Top of The input
(** The sender runs to its next round. *)
Lemma sl_next_round s :
  sl_sender s = SRelock false → sl_mutex s = Free → sl_has_data s = true →
  ∃ s', rtc sl_moves s s' ∧ sl_work s' = sl_work s ∧ sl_active s' = sl_active s ∧ sl_served s'.
Proof.
  intros Hs Hm Hd. sl_cases s. unfold sl_served.
  assert (Hto : rtc sl_moves (mkSendLoop (SRelock false) ns Free true active work seen)
                  (mkSendLoop SLoop ns Free false active work seen)).
  { eapply rtc_l; [left; by eapply sl_relock|]. eapply rtc_l; [left; by eapply sl_ready|].
    apply rtc_once. left. by apply (sl_clear (mkSendLoop SClear ns HeldBySender true active work seen)). }
  destruct active.
  - eexists. split; [eapply rtc_r; [exact Hto|]; left; by apply sl_round|]. cbn. auto 10.
  - eexists. split; [eapply rtc_r; [exact Hto|]; left; by apply sl_stop|]. cbn. auto 10.
Qed.

(** From its sleep the sender is woken, if there is work it has not seen. *)
Lemma sl_wakes s :
  sl_inv s → sl_sender s = SAsleep → sl_seen s < sl_work s →
  ∃ s', rtc sl_moves s s' ∧ sl_work s' = sl_work s ∧ sl_active s' = sl_active s ∧ sl_served s'.
Proof.
  intros Hi Hasleep Hwork.
  assert (Hset : ∃ s1, rtc sl_moves s s1 ∧ sl_inv s1 ∧ sl_sender s1 = SAsleep ∧ sl_has_data s1 = true
                       ∧ sl_work s1 = sl_work s ∧ sl_active s1 = sl_active s).
  { destruct (sl_has_data s) eqn:Hd; [by exists s|].
    destruct (sv_pending _ Hi) as [?|[i Hx]]; [by rewrite Hasleep|done|congruence|].
    exists (sl_with_has_data true (sl_notifier i (if sl_has_data s then NDone else NLock) s)).
    split; [apply rtc_once; right; by apply sl_exchange|]. split; [by apply sl_exchange_inv|done]. }
  destruct Hset as (s1 & Hr1 & Hi1 & Hs1 & Hd1 & Hw1 & Ha1).
  destruct (sl_woken s1 Hi1 Hs1 Hd1) as (s2 & Hr2 & Hs2 & Hm2 & Hd2 & Hw2 & Ha2).
  destruct (sl_next_round s2 Hs2 Hm2 Hd2) as (s3 & Hr3 & Hw3 & Ha3 & Hserved).
  exists s3. split; [by do 2 (etrans; [done|])|]. split; [congruence|]. split; [congruence|done].
Qed.

Lemma sl_moves_inv s s' : sl_inv s → rtc sl_moves s s' → sl_inv s' ∧ sl_active s' = sl_active s.
Proof.
  intros Hi Hr. induction Hr as [|s s1 s' Hm _ IH]; [done|].
  assert (Hi1 : sl_inv s1) by (destruct Hm; by eapply sl_step_inv).
  assert (Ha1 : sl_active s1 = sl_active s) by (destruct Hm as [Hm|Hm]; inversion Hm; subst; done).
  destruct (IH Hi1) as [? ?]. split; [done|congruence].
Qed.

(** Who holds the mutex lets go of it, and the sender stays where it waits for it. *)
Lemma sl_frees s :
  sl_inv s → holds_mutex (sl_sender s) = false → sl_sender s ≠ SAsleep →
  ∃ s', rtc sl_moves s s' ∧ sl_mutex s' = Free ∧ sl_sender s' = sl_sender s.
Proof.
  intros Hi Hh Hne. destruct (sl_mutex s) as [| |i] eqn:Hm; [by exists s|apply (sv_sender _ Hi) in Hm; congruence|].
  apply (sv_notifier _ Hi) in Hm. eexists. split; [apply rtc_once; right; by apply (sl_notify_one s i)|].
  split; [done|]. cbn. by destruct (sl_sender s).
Qed.

(** The threads that are under way bring the sender to its end. *)
Definition sl_joins (s : SendLoop) : Prop := ∃ s', rtc sl_moves s s' ∧ sl_joined s' = true.
Definition ch_exec (c : Channel) (e : ch_event) : option (list Effect * Channel) :=
  match e with
  | ChConnect fn draws start => ch_effects (Channel_connect fn draws start) c
  | ChDisconnect id => ch_effects (Channel_disconnect id) c
  | ChPacketReceived buf => ch_effects (Channel_packetReceived buf) c
  | ChTrySend now draw now' env => ch_effects (Channel_trySend now draw now' env) c
  | ChWrite buf id => ch_effects (Channel_write buf id) c
  | ChWriteRound buf id => ch_effects (Channel_write_round buf id) c
  | ChTryWrite buf id => ch_effects (Channel_tryWrite buf id) c
  | ChRead count id st => ch_effects (Channel_read count id st) c
  | ChTryRead count id st => ch_effects (Channel_tryRead count id st) c
  | ChPeek id => ch_effects (Channel_peek id) c
  | ChAvailableForRead id => ch_effects (Channel_availableForRead id) c
  | ChFlush id => ch_effects (Channel_flush id) c
  | ChClose id => ch_effects (Channel_close id) c
  | ChCloseInput id => ch_effects (Channel_closeInput id) c
  end.

Definition ch_installs (e : ch_event) : list Z :=
  match e with ChConnect fn _ _ => option_list fn | _ => [] end.

Fixpoint ch_run (c : Channel) (evs : list ch_event) : option (list Effect * Channel) :=
  match evs with
  | [] => Some ([], c)
  | e :: evs =>
      '(es, c) ← ch_exec c e;
      '(es', c) ← ch_run c evs;
      Some (es ++ es', c)
  end.

Lemma ch_effects_accounts {A} I (m : ChM A) c es c' :
  accounts I m → ch_effects m c = Some (es, c') →
  callbacks es ++ pending_callback c' = pending_callback c ++ I.
Proof.
  unfold ch_effects. intros Ha H. destruct (m c) as [[[a es1] c1]|] eqn:Hm; [|done].
  cbn in H. injection H as <- <-. by eapply Ha.
Qed.

Lemma ch_exec_accounts c e es c' :
  ch_exec c e = Some (es, c') →
  callbacks es ++ pending_callback c' = pending_callback c ++ ch_installs e.
Proof.
  destruct e; cbn [ch_exec ch_installs]; apply ch_effects_accounts;
    auto using accounts_connect, accounts_disconnect, accounts_packetReceived;
    apply silent_accounts; auto using silent_trySend;
    unfold Channel_write, Channel_write_round, Channel_tryWrite, Channel_read, Channel_tryRead,
      Channel_peek, Channel_availableForRead, Channel_flush, Channel_close, Channel_closeInput;
    pose proof silent_notify; silence.
Qed.

(** The step takes the stream's link down: a connect replaces it, the application
    disconnects it, or the channel gives its id up ([getLinkStatusInternal] is broken
    or idle for every id that the channel no longer holds). *)
Definition takes_down (c : Channel) (e : ch_event) (c' : Channel) : Prop :=
  match e with
  | ChConnect _ _ _ => True
  | ChDisconnect id => id = ch_my_stream_id c
  | _ => ch_my_stream_id c' ≠ ch_my_stream_id c
  end.

Lemma ch_effects_inv {A} (m : ChM A) c es c' :
  ch_effects m c = Some (es, c') → ∃ a, m c = Some (a, es, c').
Proof.
  unfold ch_effects. destruct (m c) as [[[a es1] c1]|]; [|done]. cbn. intros [= <- <-]. eauto.
Qed.

Lemma ch_effects_parts {A} (m : ChM A) c es c' :
  parts m → ch_effects m c = Some (es, c') →
  ch_my_stream_id c' ≠ ch_my_stream_id c → pending_callback c' = [].
Proof.
  intros Hm [a H]%ch_effects_inv Hne. unfold pending_callback.
  by destruct (Hm _ _ _ _ H) as [[? _]| ->].
Qed.

(** What is left installed when the link has gone down. *)
Lemma takes_down_pending c e es c' :
  ch_exec c e = Some (es, c') → takes_down c e c' → pending_callback c' = ch_installs e.
Proof.
  destruct e; cbn [ch_exec ch_installs takes_down].
  - intros [a H]%ch_effects_inv _. unfold pending_callback.
    rewrite (connect_installs _ _ _ _ _ _ _ H). by destruct disconnect_fn.
  - intros [a H]%ch_effects_inv ->. unfold pending_callback.
    by rewrite (disconnect_uninstalls _ _ _ _ H).
  - apply ch_effects_parts, parts_packetReceived.
  - apply ch_effects_parts, parts_trySend.
  - apply ch_effects_parts. pose proof parts_notify. unfold Channel_write. part.
  - apply ch_effects_parts. pose proof parts_notify. unfold Channel_write_round. part.
  - apply ch_effects_parts. pose proof parts_notify. unfold Channel_tryWrite. part.
  - apply ch_effects_parts. pose proof parts_notify. unfold Channel_read. part.
  - apply ch_effects_parts. pose proof parts_notify. unfold Channel_tryRead. part.
  - apply ch_effects_parts. pose proof parts_notify. unfold Channel_peek. part.
  - apply ch_effects_parts. pose proof parts_notify. unfold Channel_availableForRead. part.
  - apply ch_effects_parts. pose proof parts_notify. unfold Channel_flush. part.
  - apply ch_effects_parts. pose proof parts_notify. unfold Channel_close. part.
  - apply ch_effects_parts. pose proof parts_notify. unfold Channel_closeInput. part.
Qed.

Lemma ch_run_accounts c evs es c' :
  ch_run c evs = Some (es, c') →
  callbacks es ++ pending_callback c' = pending_callback c ++ concat (ch_installs <$> evs).
Proof.
  revert c es. induction evs as [|e evs IH]; intros c es Hrun; cbn in *.
  { injection Hrun as <- <-. by rewrite app_nil_r. }
  destruct (ch_exec c e) as [[es1 c1]|] eqn:He; [|done]. cbn in Hrun.
  destruct (ch_run c1 evs) as [[es2 c2]|] eqn:Hr; [|done]. cbn in Hrun. injection Hrun as <- <-.
  rewrite callbacks_app, <- app_assoc, (IH _ _ Hr), app_assoc, (ch_exec_accounts _ _ _ _ He).
  by rewrite app_assoc.
Qed.

(** C20: the disconnect callback is called exactly once, and when the link goes down.
    Over any sequence of operations, the callbacks called, in order, followed by the
    one still installed, are those that were installed, in order: none is called twice
    and none is lost. And the operation after the sequence that takes the link down (a
    connect, a disconnect of the channel's own stream, or anything, such as the
    peer's handshake for a new stream, after which the channel no longer holds the
    stream's id) calls the callback that is installed, and leaves installed only the
    one that it was itself given. *)
Theorem Channel_disconnect_fn_once (c : Channel) (evs : list ch_event) (es : list Effect)
    (c' : Channel) (Hrun : ch_run c evs = Some (es, c')) :
  callbacks es ++ pending_callback c' = pending_callback c ++ concat (ch_installs <$> evs)
  ∧ ∀ e es' c'', ch_exec c' e = Some (es', c'') → takes_down c' e c'' →
      callbacks es' = pending_callback c' ∧ pending_callback c'' = ch_installs e.
Proof.
  split; [by apply ch_run_accounts|]. intros e es' c'' He Hd.
  pose proof (takes_down_pending _ _ _ _ He Hd) as Hp.
  pose proof (ch_exec_accounts _ _ _ _ He) as Ha. rewrite Hp in Ha.
  split; [|done]. by apply app_inv_tail in Ha.
Qed.

End System.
Bottom of The input
**Problem to work on**
Of the lines above, output exactly those from the line bearing "[by exists s|]." through the line bearing "destruct Hset as", inclusive.

**Written response**
  { destruct (sl_has_data s) eqn:Hd; [by exists s|].
    destruct (sv_pending _ Hi) as [?|[i Hx]]; [by rewrite Hasleep|done|congruence|].
    exists (sl_with_has_data true (sl_notifier i (if sl_has_data s then NDone else NLock) s)).
    split; [apply rtc_once; right; by apply sl_exchange|]. split; [by apply sl_exchange_inv|done]. }
  destruct Hset as (s1 & Hr1 & Hi1 & Hs1 & Hd1 & Hw1 & Ha1).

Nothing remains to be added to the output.